As shown, the connectivity analyzer 105 receives data from a network model 135. The network model 135, in some embodiments, stores data message processing rules for each network device in the network that is monitored/verified by the application 100. In some embodiments, the network devices represented in the network model 135 include physical devices (e.g., physical switches and routers, middlebox appliances, etc.) and virtual software devices (e.g., virtual switches, virtual routers, software middleboxes, etc.) as well as logical devices (e.g., logical switches and logical routers, distributed middleboxes, etc.). The data message processing rules include forwarding rules, security rules, (e.g., firewall rules), etc., that define how data messages sent to and from network endpoints are processed in the network. In some embodiments, the network model 135 represents these network devices as collections of tables that specify how each device would handle any data message.

The network verification application can simulate the processing of any theoretical data message (or set of data messages) that could occur in the network using the network model 135. For the purposes of connectivity analysis, the network model 135 can be used to determine, for any two network endpoints, the set of data messages that can reach one endpoint when sent from the other. In common usage, the network verification application can verify that specific conditions are met in the network and provide responses to on-demand queries.

The connectivity analyzer 105 uses the network model 135 to generate connectivity data for a set of network endpoints in the network analyzed by the network verification application 100. The network endpoints may include virtual machines (VMs), physical computers, containers, and/or other data compute nodes (DCNs) that communicate via the network. The connectivity analyzer 105 determines, for each network endpoint, the connectivity to each other network endpoint. In some embodiments, for each particular network endpoint, the connectivity analyzer 105 uses the network model 135 to determine a respective set of data messages that would reach each respective other network endpoint when sent from the particular network endpoint.
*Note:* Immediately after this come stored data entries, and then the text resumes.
(** C37. A timeout before the options are acknowledged: the session asks for the block
    before the file, sends what the buffer holds as DATA 0, and its stream has
    failed from then on, so that (by [stale_step]) no later block is from the file
    either; no error is set. *)
Theorem oack_timeout_corrupts {W} `{FileSystem W} getpwnam getgrnam
    (r : run_st W DataMgrFile) m d t1 t2 t3 :
  let bs := block_size (ses r) in
  stat_ (ses r) = State.ack_rx → stage_ (ses r) = 0 → was_error (ses r) = false →
  request_type (opt_ (ses r)) = SrvReq.read → run_buf (local_buf (loc r)) →
  0 < bs ≤ 65531 → timeout (opt_ (ses r)) ≠ INT_MAX →
  file_man_ (ses r) = Some m → file_reading m (world r) d → 0 ≤ in_pos (m_file_in m) →
  size d < 2 ^ 62 →
  0 ≤ retr_count (loc r) < get_retransmit_count (settings_ (ses r)) →
  get_retransmit_count (settings_ (ses r)) < 65535 →
  rx t1 = RxAgain → timeout (opt_ (ses r)) + 1 ≤ now t1 - oper_time_ (loc r) →
  ∃ r' m', @run_loop _ _ (DataMgrFile_mgr getpwnam getgrnam) r [t1; t2; t3] = Ok r' ∧
    was_error (ses r') = false ∧ file_man_ (ses r') = Some m' ∧ stream_failed m' ∧
    sent r' = sent r ++ [data_packet 0 (slice (buf (local_buf (loc r))) 4 bs)].
Proof.
  intros bs Hst Hz He Hrq Hb Hbs Hto Hm Hr Hpos Hd Hc Hlim Hrx Ht.
  rewrite run_loop_cons by (by rewrite Hst). rewrite timeout_step by done.
  cbn [mbind outcome_bind]. set (r1 := {| ses := _; world := _; loc := _; sent := _ |}).
  rewrite run_loop_cons by done. rewrite retransmit_step; [|done|done|cbn [r1 loc]; cbn; lia].
  cbv zeta. cbn [r1 ses loc with_stat settings_ retr_count].
  rewrite (proj2 (Z.ltb_ge _ _)) by lia. cbn [mbind outcome_bind].
  set (r2 := {| ses := with_stat _ State.data_tx; world := _; loc := _; sent := _ |}).
  destruct (read_before_file m (world r) d bs Hr Hpos ltac:(lia) Hd) as (m' & Hf & Hread).
  destruct (stale_sent getpwnam getgrnam r2 t3 m m' bs) as (r' & E & He' & Hm' & Hs');
    try done; [|change (0 ≤ bs ≤ bs); lia|].
  { intros rng Hrng. rewrite block_position_zero by (done || apply Hbs). by apply Hread. }
  unfold file_mgr in E. rewrite run_loop_cons by done. rewrite E. cbn [mbind outcome_bind].
  exists r', m'. split; [cbn [run_loop]; by destruct (is_finished _)|].
  split_and!; try done. rewrite Hs'. change (stage_ (ses r2)) with (stage_ (ses r)).
  by rewrite Hz.
Qed.

Definition demo_oack_st : run_st MemFs DataMgrFile := {|
  ses := with_stat (with_man (demo_session demo_read_opt)
           (Some (demo_reader demo_read_opt))) State.ack_rx;
  world := demo_fs;
  loc := loc (run_start (demo_session demo_read_opt) demo_fs);
  sent := []
|}.

Lemma oack_timeout_corrupts_witness :
  ∃ r', run_loop demo_oack_st [at_time 100 RxAgain; at_time 100 RxAgain;
                               at_time 100 RxAgain] = Ok r' ∧
        sent r' = [data_packet 0 (replicate 8 x00)].
Proof.
  destruct (oack_timeout_corrupts (λ _, None) (λ _, None) demo_oack_st
    (demo_reader demo_read_opt) demo_file (at_time 100 RxAgain) (at_time 100 RxAgain)
    (at_time 100 RxAgain)) as (r' & m' & E & _ & _ & _ & Hs).
  - reflexivity.
  - reflexivity.
  - reflexivity.
  - reflexivity.
  - apply run_buf_new.
  - split; vm_compute; (reflexivity || discriminate).
  - vm_compute. discriminate.
  - reflexivity.
  - split_and!; vm_compute; reflexivity.
  - vm_compute. discriminate.
  - vm_compute. reflexivity.
  - split; vm_compute; (reflexivity || discriminate).
  - vm_compute. reflexivity.
  - reflexivity.
  - vm_compute. discriminate.
  - exists r'. split; [exact E|]. rewrite Hs. vm_compute. reflexivity.
Defined.

(** The last block of the demonstration file has been sent. *)
Definition demo_failed_mgr : DataMgrFile :=
  match read (demo_reader demo_read_opt) demo_fs (replicate 8 x00) 8 with
  | Ok (m, _, _, _) => m
  | _ => DataMgrFile_new
  end.

Definition demo_failed_st : run_st MemFs DataMgrFile := {|
  ses := with_stage (with_stat (with_man (demo_session demo_read_opt)
           (Some demo_failed_mgr)) State.ack_rx) 2;
  world := demo_fs;
  loc := loc (run_start (demo_session demo_read_opt) demo_fs);
  sent := []
|}.

Lemma last_block_injected_witness :
  ∃ r', run_loop demo_failed_st
          [at_time 100 (RxPkt (str "0000attack") Addr_new); at_time 100 RxAgain;
           at_time 100 RxAgain] = Ok r' ∧
        sent r' = [data_packet 2 (str "attack")].
Proof.
  destruct (last_block_injected (λ _, None) (λ _, None) demo_failed_st demo_failed_mgr
    (str "0000attack") Addr_new (at_time 100 (RxPkt (str "0000attack") Addr_new))
    (at_time 100 RxAgain) (at_time 100 RxAgain)) as (r' & E & _ & Hs).
  - reflexivity.
  - reflexivity.
  - reflexivity.
  - apply run_buf_new.
  - split; vm_compute; (reflexivity || discriminate).
  - vm_compute. discriminate.
  - reflexivity.
  - split; [reflexivity|]. split; vm_compute; reflexivity.
  - vm_compute. reflexivity.
  - split; vm_compute; (reflexivity || discriminate).
  - split; vm_compute; (reflexivity || discriminate).
  - split; vm_compute; (reflexivity || discriminate).
  - vm_compute. reflexivity.
  - reflexivity.
  - vm_compute. reflexivity.
  - vm_compute. discriminate.
  - split; vm_compute; discriminate.
  - exists r'. split; [exact E|exact Hs].
Defined.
Specifically, for each network endpoint, the connectivity analyzer 105 of some embodiments performs a free traversal of the network model 135 using a data message set that represents a union of all possible destination addresses. The result of this traversal is a connectivity matrix 140 that specifies the set of data messages that will reach each network endpoint when sent from each other network endpoint. It should be noted that while this network connectivity will often be symmetrical (i.e., any type of data message that reaches VM2 when sent from VM1 will also reach VM1 when sent from VM2), this may not always be the case (due to either anomalies or intentionally asymmetric rules that allow, e.g., connections to be initiated in one direction but not the other).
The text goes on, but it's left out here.